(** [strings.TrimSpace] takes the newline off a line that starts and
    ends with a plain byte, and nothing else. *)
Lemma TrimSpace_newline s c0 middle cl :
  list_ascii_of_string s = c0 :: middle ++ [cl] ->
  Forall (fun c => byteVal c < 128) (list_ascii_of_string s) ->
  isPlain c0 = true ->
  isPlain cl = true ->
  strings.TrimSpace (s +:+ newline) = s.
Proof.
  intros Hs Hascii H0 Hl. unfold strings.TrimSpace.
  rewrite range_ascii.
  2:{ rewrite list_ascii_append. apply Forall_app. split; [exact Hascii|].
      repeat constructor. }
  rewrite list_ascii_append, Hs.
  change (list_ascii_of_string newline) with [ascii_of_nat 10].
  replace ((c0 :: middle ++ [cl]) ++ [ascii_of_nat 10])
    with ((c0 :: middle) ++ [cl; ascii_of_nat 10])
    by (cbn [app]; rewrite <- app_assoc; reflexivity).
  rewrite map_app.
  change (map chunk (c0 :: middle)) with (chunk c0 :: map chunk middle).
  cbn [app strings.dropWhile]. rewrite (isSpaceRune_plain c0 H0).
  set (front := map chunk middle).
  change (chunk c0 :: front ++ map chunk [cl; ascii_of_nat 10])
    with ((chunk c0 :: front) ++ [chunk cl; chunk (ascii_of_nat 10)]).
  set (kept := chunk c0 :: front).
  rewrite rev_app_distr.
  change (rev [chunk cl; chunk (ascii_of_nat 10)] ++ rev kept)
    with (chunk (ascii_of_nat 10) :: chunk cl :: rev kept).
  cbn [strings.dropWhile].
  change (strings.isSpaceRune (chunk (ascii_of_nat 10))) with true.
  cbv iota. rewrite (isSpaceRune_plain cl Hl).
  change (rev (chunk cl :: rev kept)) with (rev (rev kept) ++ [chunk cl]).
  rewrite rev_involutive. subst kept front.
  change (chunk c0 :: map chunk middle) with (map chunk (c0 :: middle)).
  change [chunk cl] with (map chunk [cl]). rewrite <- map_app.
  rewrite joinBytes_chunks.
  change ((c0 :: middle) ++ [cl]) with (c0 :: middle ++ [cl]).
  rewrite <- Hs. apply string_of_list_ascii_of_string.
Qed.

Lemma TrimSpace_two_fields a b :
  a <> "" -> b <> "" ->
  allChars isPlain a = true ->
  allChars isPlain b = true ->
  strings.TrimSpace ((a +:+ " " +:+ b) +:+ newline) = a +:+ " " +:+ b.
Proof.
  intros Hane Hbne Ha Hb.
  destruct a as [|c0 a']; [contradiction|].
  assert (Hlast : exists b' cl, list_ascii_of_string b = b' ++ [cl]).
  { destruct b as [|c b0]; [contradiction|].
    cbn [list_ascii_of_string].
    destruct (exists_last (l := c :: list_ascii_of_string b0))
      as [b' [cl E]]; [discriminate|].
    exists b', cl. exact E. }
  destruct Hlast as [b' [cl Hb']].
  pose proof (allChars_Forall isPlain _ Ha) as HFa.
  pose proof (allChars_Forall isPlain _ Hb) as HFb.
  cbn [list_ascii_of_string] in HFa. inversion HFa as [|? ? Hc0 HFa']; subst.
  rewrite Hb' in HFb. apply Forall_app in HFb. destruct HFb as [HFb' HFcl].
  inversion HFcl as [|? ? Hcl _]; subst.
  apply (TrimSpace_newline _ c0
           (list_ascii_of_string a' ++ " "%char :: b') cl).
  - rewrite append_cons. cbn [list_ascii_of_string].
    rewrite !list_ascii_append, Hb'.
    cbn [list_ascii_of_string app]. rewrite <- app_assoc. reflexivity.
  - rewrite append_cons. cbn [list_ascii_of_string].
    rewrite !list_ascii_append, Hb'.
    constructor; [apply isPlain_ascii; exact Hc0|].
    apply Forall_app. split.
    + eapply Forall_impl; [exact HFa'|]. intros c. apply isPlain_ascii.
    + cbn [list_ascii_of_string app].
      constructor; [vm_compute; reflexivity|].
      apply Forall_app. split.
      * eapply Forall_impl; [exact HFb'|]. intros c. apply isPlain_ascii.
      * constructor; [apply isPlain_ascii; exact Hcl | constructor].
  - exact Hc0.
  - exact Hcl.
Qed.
---
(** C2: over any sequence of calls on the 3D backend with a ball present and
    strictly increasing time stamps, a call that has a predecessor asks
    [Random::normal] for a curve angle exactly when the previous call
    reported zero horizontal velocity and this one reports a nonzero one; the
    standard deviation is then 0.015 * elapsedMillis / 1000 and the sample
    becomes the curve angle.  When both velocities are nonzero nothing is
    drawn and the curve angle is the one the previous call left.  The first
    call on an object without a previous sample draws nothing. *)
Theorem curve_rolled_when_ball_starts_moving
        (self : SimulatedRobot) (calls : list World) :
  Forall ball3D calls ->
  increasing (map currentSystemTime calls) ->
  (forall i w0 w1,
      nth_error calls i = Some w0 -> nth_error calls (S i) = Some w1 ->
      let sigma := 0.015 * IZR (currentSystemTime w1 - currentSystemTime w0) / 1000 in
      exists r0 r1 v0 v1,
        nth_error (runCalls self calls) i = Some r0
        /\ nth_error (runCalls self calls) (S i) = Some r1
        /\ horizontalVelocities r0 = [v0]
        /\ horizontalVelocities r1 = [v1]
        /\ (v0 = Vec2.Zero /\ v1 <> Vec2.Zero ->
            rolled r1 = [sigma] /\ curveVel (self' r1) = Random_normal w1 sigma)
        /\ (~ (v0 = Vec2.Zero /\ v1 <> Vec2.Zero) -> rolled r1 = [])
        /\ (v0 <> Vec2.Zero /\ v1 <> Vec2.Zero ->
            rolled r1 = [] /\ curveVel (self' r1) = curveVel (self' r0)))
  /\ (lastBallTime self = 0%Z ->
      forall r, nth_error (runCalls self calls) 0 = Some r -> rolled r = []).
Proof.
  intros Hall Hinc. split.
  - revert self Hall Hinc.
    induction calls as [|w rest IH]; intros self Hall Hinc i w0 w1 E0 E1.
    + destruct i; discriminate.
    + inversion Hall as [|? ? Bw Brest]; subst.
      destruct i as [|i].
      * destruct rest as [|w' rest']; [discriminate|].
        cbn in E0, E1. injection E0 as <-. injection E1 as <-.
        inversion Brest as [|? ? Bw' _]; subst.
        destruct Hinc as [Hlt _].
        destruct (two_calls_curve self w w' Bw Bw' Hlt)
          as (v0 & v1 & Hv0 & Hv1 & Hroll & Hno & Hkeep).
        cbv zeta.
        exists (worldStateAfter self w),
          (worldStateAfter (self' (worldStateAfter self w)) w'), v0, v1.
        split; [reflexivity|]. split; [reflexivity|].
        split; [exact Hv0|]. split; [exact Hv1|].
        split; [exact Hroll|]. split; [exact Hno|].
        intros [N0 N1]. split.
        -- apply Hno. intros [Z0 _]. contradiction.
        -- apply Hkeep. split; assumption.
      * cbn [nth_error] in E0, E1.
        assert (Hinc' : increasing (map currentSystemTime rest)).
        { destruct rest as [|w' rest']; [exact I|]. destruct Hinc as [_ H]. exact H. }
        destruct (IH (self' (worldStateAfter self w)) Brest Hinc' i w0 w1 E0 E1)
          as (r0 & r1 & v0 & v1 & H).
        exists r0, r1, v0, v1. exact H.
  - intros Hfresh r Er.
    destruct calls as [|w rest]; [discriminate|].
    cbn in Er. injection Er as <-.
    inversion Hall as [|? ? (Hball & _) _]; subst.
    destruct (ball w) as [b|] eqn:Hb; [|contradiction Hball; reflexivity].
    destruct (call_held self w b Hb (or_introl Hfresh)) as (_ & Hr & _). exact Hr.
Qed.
...
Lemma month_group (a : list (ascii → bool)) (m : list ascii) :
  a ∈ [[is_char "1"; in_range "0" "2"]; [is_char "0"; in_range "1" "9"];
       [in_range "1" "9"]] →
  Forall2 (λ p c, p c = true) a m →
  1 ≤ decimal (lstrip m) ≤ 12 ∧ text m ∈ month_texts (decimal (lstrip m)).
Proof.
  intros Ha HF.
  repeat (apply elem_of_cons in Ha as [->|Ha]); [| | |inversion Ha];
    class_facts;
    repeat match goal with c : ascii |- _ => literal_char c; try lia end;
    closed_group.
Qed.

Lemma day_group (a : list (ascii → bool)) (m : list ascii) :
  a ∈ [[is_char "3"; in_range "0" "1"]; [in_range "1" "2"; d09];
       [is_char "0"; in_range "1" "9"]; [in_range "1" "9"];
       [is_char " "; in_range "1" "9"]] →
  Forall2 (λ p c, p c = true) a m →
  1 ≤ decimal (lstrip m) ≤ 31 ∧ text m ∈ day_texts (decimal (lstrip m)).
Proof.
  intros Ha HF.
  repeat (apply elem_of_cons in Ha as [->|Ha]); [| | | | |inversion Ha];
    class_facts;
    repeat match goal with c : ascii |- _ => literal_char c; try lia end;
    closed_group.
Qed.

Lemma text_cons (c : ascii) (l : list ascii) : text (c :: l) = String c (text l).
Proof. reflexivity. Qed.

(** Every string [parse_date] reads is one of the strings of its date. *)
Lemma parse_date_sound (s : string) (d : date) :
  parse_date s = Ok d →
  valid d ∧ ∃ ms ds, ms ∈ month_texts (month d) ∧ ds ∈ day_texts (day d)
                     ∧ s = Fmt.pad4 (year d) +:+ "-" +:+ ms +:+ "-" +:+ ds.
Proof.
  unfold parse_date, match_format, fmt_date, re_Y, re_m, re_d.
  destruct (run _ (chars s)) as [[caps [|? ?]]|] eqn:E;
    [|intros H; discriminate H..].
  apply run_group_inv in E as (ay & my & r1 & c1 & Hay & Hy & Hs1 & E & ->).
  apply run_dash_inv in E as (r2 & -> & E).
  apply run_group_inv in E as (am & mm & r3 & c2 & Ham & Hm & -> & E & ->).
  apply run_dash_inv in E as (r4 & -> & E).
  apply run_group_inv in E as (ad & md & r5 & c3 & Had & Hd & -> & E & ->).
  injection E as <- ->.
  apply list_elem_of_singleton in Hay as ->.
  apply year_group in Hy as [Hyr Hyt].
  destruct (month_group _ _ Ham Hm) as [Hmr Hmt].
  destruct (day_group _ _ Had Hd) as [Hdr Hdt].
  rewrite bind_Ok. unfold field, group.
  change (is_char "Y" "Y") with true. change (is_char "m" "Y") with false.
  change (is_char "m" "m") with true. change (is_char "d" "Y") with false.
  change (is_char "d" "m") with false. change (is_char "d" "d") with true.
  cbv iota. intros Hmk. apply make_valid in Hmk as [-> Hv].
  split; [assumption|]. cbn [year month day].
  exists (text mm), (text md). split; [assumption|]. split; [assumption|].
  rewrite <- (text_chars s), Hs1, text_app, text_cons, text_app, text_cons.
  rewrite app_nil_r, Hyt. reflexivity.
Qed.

▸ **YOUR ASSIGNMENT**
Both the line containing "(** [strings.TrimSpace] takes" and the line containing "rewrite map_app." belong in the answer. Print them and every line above that falls between them exactly, and no others.

▸ **THE COMPLETED TASK**
(** [strings.TrimSpace] takes the newline off a line that starts and
    ends with a plain byte, and nothing else. *)
Lemma TrimSpace_newline s c0 middle cl :
  list_ascii_of_string s = c0 :: middle ++ [cl] ->
  Forall (fun c => byteVal c < 128) (list_ascii_of_string s) ->
  isPlain c0 = true ->
  isPlain cl = true ->
  strings.TrimSpace (s +:+ newline) = s.
Proof.
  intros Hs Hascii H0 Hl. unfold strings.TrimSpace.
  rewrite range_ascii.
  2:{ rewrite list_ascii_append. apply Forall_app. split; [exact Hascii|].
      repeat constructor. }
  rewrite list_ascii_append, Hs.
  change (list_ascii_of_string newline) with [ascii_of_nat 10].
  replace ((c0 :: middle ++ [cl]) ++ [ascii_of_nat 10])
    with ((c0 :: middle) ++ [cl; ascii_of_nat 10])
    by (cbn [app]; rewrite <- app_assoc; reflexivity).
  rewrite map_app.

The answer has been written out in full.